WHAT THIS TASK INVOLVES
Look through the records that follow. Copy every line containing the word "visible".

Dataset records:
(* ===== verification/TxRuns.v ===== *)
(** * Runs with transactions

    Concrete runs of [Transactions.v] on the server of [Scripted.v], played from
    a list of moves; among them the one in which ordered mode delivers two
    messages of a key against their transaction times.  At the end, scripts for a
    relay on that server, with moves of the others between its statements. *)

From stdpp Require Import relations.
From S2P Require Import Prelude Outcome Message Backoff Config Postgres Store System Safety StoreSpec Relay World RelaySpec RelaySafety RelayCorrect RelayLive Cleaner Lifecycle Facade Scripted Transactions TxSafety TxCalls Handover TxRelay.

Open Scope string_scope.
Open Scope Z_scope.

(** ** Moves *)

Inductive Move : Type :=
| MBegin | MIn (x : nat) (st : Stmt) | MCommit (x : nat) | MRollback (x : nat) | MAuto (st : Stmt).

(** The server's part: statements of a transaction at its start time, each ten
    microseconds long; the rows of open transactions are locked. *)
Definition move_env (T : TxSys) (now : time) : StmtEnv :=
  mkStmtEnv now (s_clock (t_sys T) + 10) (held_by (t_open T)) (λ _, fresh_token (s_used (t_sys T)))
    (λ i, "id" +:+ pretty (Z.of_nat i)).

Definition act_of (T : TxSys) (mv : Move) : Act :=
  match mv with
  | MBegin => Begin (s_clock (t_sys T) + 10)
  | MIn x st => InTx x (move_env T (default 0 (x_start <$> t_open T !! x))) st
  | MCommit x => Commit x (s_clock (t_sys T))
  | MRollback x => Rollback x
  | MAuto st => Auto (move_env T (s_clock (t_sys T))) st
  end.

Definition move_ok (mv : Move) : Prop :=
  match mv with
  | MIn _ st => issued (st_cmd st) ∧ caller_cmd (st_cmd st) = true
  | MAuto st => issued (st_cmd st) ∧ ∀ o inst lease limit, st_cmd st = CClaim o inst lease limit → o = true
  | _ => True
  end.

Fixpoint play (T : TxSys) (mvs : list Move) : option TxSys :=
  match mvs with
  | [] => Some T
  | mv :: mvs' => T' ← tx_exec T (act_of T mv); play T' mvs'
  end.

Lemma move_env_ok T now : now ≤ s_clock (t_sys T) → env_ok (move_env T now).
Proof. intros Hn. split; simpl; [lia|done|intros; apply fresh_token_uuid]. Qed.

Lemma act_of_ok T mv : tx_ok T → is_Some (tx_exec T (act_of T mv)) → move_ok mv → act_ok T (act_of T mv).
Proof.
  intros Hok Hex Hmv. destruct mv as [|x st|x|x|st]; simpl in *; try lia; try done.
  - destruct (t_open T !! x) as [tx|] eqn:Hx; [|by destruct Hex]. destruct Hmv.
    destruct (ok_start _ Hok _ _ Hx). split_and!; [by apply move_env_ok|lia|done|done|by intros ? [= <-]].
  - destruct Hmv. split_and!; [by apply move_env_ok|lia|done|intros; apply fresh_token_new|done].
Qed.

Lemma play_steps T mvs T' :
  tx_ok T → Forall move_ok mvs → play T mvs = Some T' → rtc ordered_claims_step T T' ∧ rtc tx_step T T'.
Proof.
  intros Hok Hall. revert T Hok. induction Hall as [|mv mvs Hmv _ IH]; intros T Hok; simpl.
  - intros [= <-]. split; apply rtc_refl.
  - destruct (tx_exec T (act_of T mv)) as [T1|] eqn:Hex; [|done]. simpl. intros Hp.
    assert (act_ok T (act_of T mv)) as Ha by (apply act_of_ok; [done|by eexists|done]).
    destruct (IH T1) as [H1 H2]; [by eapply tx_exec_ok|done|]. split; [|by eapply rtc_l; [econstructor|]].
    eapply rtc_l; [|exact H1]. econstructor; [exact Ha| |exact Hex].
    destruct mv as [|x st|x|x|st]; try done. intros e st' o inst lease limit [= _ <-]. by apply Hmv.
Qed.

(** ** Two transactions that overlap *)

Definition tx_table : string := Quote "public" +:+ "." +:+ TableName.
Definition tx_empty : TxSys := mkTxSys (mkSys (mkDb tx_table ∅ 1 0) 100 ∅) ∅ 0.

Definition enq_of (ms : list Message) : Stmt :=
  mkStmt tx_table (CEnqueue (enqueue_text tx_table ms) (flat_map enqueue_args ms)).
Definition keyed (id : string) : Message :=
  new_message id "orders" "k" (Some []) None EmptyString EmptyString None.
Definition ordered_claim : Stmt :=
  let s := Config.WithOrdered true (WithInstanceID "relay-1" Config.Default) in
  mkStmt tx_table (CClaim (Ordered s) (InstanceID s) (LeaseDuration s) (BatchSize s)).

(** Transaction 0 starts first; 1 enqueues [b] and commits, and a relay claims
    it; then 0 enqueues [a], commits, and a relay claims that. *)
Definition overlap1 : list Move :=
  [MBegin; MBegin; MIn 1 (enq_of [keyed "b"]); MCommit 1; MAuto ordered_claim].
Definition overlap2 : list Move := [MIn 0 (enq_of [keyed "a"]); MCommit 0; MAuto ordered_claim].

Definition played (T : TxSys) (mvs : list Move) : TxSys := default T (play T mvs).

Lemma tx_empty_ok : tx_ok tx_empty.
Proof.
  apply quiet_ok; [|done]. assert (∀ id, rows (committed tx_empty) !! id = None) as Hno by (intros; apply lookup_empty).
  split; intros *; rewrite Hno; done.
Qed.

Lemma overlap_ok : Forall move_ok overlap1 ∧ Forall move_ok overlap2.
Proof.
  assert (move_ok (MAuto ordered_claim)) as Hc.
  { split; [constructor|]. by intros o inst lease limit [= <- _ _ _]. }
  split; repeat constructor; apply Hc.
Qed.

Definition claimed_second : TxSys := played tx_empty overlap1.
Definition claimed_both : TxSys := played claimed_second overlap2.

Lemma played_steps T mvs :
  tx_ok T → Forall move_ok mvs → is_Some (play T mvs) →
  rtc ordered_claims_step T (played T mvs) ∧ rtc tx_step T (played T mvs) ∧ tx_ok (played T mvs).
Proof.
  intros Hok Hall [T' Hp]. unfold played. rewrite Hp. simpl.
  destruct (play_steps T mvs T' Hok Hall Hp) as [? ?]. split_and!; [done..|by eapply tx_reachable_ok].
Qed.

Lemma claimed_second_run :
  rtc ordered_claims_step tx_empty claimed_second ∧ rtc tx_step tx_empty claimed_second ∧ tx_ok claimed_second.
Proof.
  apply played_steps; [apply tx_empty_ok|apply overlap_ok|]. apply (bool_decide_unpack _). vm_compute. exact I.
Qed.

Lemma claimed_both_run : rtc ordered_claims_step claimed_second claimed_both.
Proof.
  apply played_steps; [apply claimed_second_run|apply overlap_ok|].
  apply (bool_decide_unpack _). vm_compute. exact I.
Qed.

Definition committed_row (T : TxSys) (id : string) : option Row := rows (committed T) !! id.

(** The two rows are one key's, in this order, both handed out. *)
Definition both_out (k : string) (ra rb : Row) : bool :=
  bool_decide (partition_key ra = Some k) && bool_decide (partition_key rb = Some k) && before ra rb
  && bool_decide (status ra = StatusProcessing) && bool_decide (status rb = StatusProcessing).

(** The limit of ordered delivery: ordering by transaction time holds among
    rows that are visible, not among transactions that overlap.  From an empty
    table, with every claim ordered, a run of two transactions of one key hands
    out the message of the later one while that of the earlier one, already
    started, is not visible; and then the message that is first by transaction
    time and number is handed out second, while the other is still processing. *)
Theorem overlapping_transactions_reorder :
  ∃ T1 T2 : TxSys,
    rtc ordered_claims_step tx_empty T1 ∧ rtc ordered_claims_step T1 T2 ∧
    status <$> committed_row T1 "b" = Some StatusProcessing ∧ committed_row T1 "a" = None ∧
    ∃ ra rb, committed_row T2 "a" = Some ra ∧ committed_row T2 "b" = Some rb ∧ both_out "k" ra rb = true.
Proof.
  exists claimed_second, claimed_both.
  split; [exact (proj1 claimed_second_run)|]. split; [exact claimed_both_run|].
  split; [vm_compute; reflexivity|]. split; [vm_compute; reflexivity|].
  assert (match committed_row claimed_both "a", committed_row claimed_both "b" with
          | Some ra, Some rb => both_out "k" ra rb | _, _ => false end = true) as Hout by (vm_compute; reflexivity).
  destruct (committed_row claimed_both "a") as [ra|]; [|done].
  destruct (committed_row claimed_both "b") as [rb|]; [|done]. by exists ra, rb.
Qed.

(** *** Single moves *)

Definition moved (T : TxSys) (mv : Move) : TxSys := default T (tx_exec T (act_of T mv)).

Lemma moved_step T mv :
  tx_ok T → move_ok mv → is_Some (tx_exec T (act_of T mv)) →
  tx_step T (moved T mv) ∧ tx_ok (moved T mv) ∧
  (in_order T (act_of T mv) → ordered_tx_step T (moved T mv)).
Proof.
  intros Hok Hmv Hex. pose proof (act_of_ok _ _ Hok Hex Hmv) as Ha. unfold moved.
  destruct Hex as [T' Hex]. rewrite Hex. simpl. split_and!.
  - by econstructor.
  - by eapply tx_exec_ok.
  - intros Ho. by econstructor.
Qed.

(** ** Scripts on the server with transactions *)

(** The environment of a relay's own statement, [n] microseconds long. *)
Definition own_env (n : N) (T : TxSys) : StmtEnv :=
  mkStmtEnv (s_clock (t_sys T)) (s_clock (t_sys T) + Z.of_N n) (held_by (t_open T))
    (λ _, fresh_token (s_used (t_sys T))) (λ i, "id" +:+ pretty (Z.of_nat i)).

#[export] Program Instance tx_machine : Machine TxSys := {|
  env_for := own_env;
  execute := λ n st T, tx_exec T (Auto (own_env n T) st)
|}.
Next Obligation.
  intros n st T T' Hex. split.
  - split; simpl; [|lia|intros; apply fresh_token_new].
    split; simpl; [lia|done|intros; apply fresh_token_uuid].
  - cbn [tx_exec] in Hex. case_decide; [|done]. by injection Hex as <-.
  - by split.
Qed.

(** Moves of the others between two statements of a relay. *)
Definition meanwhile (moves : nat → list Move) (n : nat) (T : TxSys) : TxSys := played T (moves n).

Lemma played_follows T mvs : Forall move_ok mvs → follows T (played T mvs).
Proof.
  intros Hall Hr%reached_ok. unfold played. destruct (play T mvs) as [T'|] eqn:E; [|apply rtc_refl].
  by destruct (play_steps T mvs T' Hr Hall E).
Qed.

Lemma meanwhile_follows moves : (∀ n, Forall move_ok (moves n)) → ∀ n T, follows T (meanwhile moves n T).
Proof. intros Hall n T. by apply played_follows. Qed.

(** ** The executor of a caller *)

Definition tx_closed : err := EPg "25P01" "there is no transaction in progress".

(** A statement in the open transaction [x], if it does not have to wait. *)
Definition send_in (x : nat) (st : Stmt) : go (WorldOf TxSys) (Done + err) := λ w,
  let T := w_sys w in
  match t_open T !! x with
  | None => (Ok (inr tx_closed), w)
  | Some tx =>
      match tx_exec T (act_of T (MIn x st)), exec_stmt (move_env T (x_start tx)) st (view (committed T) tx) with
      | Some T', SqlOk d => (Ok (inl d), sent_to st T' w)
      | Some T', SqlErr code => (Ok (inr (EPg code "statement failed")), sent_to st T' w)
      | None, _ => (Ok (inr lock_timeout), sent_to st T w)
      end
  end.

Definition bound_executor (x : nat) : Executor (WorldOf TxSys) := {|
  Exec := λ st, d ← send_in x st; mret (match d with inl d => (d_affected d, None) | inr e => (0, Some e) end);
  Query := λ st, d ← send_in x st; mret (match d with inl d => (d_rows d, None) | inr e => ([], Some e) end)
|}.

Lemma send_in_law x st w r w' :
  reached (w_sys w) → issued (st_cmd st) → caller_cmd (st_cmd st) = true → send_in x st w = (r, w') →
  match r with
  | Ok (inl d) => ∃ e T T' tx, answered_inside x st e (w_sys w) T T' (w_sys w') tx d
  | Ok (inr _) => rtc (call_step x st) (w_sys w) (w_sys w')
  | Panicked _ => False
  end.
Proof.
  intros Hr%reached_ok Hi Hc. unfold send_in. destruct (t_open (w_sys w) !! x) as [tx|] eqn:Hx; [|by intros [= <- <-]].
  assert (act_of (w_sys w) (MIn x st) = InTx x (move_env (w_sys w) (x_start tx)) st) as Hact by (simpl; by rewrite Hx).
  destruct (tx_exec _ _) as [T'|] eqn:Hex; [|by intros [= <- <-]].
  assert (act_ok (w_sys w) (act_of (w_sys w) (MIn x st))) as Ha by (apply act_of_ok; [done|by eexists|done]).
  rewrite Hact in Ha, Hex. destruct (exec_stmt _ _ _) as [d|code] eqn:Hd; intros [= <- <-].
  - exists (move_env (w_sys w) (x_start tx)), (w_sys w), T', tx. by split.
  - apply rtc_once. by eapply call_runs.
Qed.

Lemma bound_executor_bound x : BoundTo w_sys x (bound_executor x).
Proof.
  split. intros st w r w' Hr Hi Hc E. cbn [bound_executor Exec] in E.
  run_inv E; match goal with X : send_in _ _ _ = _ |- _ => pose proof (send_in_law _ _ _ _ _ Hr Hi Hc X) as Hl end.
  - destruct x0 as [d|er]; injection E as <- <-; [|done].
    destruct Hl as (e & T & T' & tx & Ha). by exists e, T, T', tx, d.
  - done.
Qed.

ANSWER BELOW
    rows that are visible, not among transactions that overlap.  From an empty
    started, is not visible; and then the message that is first by transaction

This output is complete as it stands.